- **TASK DETAILS**: In the listing below, locate the line that contains "(λ _ x, signers" and the line that contains "revoke_signer_link_endpoint q c i j)". Restate word for word those two lines and every line between them, and nothing else.

══ GIVEN DATA

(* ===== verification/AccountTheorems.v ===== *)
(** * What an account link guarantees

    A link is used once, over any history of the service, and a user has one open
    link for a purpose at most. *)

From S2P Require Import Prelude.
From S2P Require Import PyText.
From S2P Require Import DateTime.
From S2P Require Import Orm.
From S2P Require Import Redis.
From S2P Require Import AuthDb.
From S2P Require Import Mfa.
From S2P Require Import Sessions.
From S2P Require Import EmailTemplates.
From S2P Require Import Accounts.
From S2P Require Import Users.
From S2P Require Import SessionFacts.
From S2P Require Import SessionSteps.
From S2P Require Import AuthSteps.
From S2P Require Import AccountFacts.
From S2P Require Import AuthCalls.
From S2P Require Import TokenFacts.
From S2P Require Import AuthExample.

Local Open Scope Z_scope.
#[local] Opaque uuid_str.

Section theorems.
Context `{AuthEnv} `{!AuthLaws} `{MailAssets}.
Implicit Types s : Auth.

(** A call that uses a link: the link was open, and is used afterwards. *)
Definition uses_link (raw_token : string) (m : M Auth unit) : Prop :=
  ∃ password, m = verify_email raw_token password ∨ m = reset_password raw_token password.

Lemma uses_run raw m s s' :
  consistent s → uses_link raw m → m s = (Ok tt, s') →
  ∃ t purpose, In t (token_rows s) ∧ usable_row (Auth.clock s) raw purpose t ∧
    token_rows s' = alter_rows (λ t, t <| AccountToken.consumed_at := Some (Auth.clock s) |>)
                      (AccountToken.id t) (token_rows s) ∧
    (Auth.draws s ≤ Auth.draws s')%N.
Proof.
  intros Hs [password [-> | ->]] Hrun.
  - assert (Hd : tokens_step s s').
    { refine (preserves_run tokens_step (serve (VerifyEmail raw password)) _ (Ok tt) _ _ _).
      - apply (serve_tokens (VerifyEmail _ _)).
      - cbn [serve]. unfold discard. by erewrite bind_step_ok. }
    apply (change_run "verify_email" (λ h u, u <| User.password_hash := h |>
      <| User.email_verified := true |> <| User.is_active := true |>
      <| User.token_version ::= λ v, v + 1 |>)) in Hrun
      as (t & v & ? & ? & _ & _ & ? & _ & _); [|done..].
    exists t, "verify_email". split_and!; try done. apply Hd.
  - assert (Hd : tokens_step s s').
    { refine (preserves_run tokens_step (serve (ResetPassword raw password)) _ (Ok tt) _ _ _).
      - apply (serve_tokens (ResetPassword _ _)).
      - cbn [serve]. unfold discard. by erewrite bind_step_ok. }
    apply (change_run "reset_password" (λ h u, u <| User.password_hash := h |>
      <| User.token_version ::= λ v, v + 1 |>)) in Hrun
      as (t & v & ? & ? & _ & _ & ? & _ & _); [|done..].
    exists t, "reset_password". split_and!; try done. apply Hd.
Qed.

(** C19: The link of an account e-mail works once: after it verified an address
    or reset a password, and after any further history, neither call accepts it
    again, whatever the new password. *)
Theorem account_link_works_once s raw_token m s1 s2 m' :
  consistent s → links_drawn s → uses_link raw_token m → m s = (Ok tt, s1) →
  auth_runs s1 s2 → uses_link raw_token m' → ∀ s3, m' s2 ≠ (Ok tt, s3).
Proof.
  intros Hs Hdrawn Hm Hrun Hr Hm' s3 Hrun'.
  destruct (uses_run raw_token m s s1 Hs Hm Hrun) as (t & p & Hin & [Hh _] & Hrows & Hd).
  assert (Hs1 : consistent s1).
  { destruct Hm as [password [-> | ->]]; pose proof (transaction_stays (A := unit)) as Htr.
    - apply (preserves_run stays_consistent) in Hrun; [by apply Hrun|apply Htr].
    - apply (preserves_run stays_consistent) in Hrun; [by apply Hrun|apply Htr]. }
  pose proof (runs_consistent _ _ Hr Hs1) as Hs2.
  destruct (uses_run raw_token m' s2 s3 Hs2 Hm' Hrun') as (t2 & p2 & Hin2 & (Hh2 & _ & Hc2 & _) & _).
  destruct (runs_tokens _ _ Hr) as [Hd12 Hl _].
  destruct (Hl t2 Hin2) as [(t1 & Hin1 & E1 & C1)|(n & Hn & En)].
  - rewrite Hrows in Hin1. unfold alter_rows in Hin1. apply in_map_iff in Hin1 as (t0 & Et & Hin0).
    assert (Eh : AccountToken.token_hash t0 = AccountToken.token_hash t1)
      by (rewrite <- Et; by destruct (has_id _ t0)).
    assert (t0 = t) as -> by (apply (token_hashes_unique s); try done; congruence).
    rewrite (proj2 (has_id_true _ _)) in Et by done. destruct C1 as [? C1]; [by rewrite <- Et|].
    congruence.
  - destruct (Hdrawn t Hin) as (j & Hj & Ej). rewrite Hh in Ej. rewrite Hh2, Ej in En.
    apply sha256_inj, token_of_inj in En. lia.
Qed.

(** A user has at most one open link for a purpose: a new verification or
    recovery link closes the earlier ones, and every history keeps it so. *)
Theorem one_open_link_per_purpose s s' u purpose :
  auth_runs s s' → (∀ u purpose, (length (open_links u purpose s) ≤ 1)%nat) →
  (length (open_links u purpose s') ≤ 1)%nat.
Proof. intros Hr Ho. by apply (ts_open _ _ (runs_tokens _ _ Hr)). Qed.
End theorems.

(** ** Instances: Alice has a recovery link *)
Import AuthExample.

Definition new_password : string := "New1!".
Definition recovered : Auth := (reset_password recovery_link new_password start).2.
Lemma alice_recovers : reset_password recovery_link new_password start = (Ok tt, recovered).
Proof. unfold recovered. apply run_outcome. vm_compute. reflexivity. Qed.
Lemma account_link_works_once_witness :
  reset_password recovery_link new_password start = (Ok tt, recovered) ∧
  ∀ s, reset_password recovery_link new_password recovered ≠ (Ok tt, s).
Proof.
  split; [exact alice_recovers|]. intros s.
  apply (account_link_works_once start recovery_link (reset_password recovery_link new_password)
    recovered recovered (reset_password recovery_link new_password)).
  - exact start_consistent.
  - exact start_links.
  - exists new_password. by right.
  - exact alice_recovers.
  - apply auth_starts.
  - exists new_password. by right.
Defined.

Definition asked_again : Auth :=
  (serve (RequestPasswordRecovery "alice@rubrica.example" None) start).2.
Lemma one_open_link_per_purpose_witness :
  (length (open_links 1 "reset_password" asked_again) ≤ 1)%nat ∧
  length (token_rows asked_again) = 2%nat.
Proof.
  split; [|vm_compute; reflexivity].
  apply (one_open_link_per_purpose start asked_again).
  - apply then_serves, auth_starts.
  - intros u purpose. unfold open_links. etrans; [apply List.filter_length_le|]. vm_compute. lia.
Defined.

════
══ GIVEN DATA

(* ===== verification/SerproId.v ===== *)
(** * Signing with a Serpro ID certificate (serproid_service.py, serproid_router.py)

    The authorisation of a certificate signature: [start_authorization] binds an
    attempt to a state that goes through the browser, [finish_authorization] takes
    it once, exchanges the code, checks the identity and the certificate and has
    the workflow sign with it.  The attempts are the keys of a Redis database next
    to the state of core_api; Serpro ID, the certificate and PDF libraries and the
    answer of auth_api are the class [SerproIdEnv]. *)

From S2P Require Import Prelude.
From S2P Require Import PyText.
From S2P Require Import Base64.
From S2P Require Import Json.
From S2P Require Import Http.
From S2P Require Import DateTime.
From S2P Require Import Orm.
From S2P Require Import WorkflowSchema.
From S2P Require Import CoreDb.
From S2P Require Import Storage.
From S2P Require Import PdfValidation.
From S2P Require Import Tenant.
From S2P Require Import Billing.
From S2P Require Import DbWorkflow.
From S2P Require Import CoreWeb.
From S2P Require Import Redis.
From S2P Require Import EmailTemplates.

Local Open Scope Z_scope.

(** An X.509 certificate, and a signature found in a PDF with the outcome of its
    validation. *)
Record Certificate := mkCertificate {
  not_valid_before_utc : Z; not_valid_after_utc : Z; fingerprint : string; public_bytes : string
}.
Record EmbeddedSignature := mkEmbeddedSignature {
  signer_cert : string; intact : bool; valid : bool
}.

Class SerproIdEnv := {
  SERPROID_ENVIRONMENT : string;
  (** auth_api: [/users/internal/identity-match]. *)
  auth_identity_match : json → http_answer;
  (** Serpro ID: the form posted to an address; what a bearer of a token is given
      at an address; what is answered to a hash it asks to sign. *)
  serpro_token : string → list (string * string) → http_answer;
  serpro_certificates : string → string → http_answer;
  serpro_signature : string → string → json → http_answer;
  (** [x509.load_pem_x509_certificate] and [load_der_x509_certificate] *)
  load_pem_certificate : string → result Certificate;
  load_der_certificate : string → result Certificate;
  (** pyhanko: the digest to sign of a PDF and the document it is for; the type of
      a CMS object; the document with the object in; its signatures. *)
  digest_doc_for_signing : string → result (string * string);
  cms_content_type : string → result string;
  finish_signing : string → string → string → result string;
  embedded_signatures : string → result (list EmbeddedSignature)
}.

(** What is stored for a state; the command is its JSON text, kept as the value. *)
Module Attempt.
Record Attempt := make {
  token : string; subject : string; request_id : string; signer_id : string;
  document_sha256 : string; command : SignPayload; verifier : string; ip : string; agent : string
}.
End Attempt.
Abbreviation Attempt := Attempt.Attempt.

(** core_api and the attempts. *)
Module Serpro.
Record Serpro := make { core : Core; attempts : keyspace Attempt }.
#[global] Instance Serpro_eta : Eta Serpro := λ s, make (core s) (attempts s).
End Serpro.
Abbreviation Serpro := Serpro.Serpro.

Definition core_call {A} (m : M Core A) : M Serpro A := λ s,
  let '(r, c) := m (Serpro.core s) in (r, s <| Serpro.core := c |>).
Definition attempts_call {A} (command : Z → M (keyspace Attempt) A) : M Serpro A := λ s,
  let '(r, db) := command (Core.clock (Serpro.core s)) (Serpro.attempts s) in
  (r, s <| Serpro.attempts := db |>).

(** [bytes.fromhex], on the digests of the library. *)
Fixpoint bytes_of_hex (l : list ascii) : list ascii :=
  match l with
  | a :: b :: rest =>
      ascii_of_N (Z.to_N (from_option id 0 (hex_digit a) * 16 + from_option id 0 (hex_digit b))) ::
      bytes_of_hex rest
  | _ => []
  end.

════
══ GIVEN DATA

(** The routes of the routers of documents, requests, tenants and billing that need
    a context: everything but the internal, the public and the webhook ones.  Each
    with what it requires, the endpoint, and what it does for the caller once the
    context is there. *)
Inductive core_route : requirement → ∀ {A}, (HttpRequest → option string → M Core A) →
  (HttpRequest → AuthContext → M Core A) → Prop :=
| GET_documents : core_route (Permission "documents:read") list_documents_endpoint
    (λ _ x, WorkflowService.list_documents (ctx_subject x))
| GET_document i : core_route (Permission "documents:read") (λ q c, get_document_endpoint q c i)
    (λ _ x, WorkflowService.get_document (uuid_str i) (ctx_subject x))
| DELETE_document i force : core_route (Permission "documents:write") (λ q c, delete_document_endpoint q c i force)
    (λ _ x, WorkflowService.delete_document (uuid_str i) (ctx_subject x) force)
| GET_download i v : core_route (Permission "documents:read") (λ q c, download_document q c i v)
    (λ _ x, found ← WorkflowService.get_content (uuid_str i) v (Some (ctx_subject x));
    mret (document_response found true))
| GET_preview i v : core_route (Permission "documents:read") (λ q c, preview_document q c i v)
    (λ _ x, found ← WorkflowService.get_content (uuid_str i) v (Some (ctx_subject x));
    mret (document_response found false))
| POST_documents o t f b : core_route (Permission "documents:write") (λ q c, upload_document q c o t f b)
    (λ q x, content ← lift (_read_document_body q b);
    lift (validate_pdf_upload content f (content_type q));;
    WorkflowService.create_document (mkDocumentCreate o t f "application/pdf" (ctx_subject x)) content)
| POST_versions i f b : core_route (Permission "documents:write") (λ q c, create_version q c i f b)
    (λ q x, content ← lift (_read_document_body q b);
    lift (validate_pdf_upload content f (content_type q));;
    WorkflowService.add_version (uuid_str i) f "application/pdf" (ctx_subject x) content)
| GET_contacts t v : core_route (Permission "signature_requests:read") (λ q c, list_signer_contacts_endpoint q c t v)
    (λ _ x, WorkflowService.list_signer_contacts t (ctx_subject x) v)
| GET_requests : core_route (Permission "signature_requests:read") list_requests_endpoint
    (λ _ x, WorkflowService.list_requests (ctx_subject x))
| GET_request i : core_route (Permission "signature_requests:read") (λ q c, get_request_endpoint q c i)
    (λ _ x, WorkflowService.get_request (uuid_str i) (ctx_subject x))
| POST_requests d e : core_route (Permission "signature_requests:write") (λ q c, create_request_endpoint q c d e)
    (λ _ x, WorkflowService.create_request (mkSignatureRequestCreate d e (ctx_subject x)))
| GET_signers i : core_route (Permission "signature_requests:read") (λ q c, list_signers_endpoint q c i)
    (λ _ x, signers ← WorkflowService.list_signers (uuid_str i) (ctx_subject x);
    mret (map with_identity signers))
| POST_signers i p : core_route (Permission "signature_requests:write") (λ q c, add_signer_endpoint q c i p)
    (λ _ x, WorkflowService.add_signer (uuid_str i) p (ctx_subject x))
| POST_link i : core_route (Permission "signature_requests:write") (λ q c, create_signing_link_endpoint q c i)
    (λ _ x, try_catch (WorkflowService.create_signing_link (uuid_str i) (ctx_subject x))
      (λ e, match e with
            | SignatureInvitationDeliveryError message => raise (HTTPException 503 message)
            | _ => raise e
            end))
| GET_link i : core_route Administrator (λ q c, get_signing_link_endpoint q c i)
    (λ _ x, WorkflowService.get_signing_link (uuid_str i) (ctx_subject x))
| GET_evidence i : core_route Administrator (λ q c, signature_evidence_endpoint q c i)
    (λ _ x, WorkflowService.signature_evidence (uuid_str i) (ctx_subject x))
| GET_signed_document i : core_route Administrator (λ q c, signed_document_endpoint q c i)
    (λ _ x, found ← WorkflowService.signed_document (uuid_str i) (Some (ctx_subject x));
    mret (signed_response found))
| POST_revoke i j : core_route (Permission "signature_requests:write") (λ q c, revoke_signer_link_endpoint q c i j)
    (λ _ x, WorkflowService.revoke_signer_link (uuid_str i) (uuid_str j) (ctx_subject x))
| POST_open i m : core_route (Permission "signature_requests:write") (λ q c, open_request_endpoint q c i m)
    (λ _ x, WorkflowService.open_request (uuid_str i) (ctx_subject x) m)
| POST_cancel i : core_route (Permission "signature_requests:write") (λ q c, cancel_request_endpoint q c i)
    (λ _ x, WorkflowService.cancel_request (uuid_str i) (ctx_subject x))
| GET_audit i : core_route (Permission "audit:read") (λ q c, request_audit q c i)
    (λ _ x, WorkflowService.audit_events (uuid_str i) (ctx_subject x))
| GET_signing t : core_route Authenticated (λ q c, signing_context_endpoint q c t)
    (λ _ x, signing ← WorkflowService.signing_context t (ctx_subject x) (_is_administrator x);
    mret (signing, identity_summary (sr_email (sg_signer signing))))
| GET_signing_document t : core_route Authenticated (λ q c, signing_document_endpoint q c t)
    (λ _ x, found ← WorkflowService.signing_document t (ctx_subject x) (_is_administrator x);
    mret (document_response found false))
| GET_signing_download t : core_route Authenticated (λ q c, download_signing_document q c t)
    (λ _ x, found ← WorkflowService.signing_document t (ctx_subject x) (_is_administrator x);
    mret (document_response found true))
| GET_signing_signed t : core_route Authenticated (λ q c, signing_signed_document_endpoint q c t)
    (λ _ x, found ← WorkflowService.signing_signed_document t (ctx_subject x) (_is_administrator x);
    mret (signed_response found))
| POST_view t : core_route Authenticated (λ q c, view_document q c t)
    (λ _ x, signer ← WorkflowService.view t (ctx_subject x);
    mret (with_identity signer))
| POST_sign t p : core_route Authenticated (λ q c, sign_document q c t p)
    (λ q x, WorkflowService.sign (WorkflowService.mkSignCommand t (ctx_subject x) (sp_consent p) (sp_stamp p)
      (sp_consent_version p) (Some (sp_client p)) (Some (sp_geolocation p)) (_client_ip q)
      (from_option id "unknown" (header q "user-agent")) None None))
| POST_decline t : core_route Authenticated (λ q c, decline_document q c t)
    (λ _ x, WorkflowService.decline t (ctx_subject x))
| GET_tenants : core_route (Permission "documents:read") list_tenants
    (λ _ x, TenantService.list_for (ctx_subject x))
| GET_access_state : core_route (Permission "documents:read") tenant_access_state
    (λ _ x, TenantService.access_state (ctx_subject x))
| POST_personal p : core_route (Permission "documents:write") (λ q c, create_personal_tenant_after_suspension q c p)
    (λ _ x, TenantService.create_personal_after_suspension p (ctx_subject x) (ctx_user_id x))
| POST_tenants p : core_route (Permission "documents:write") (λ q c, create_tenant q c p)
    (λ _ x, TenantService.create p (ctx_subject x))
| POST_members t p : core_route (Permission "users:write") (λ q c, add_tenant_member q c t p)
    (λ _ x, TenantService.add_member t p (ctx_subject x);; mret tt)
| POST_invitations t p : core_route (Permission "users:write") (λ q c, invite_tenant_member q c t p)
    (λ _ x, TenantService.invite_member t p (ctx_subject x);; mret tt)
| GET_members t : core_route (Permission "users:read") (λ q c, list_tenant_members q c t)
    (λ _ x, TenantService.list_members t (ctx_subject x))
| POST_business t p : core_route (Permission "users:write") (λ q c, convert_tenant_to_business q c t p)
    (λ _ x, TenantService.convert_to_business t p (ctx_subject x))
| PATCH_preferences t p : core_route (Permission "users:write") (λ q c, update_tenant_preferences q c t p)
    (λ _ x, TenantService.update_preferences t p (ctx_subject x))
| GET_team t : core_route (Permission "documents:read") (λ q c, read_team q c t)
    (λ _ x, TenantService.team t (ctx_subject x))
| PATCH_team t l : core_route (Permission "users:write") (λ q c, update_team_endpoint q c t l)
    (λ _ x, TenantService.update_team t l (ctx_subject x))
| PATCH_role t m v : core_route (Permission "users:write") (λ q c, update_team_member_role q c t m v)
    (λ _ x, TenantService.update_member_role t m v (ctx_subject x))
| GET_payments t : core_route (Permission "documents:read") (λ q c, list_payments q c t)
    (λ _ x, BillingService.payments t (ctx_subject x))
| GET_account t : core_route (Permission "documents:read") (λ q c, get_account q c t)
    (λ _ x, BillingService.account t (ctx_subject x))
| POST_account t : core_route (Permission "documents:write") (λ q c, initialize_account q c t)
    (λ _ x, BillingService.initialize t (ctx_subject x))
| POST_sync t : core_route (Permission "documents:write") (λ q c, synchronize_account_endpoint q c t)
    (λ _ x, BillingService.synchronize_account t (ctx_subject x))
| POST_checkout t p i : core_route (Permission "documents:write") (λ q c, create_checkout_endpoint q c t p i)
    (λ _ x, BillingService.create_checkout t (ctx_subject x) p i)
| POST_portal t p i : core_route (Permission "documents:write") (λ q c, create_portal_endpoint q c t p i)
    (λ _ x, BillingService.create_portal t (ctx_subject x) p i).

════

- **OUTPUT OF THE TASK**:
    (λ _ x, signers ← WorkflowService.list_signers (uuid_str i) (ctx_subject x);
    mret (map with_identity signers))
| POST_signers i p : core_route (Permission "signature_requests:write") (λ q c, add_signer_endpoint q c i p)
    (λ _ x, WorkflowService.add_signer (uuid_str i) p (ctx_subject x))
| POST_link i : core_route (Permission "signature_requests:write") (λ q c, create_signing_link_endpoint q c i)
    (λ _ x, try_catch (WorkflowService.create_signing_link (uuid_str i) (ctx_subject x))
      (λ e, match e with
            | SignatureInvitationDeliveryError message => raise (HTTPException 503 message)
            | _ => raise e
            end))
| GET_link i : core_route Administrator (λ q c, get_signing_link_endpoint q c i)
    (λ _ x, WorkflowService.get_signing_link (uuid_str i) (ctx_subject x))
| GET_evidence i : core_route Administrator (λ q c, signature_evidence_endpoint q c i)
    (λ _ x, WorkflowService.signature_evidence (uuid_str i) (ctx_subject x))
| GET_signed_document i : core_route Administrator (λ q c, signed_document_endpoint q c i)
    (λ _ x, found ← WorkflowService.signed_document (uuid_str i) (Some (ctx_subject x));
    mret (signed_response found))
| POST_revoke i j : core_route (Permission "signature_requests:write") (λ q c, revoke_signer_link_endpoint q c i j)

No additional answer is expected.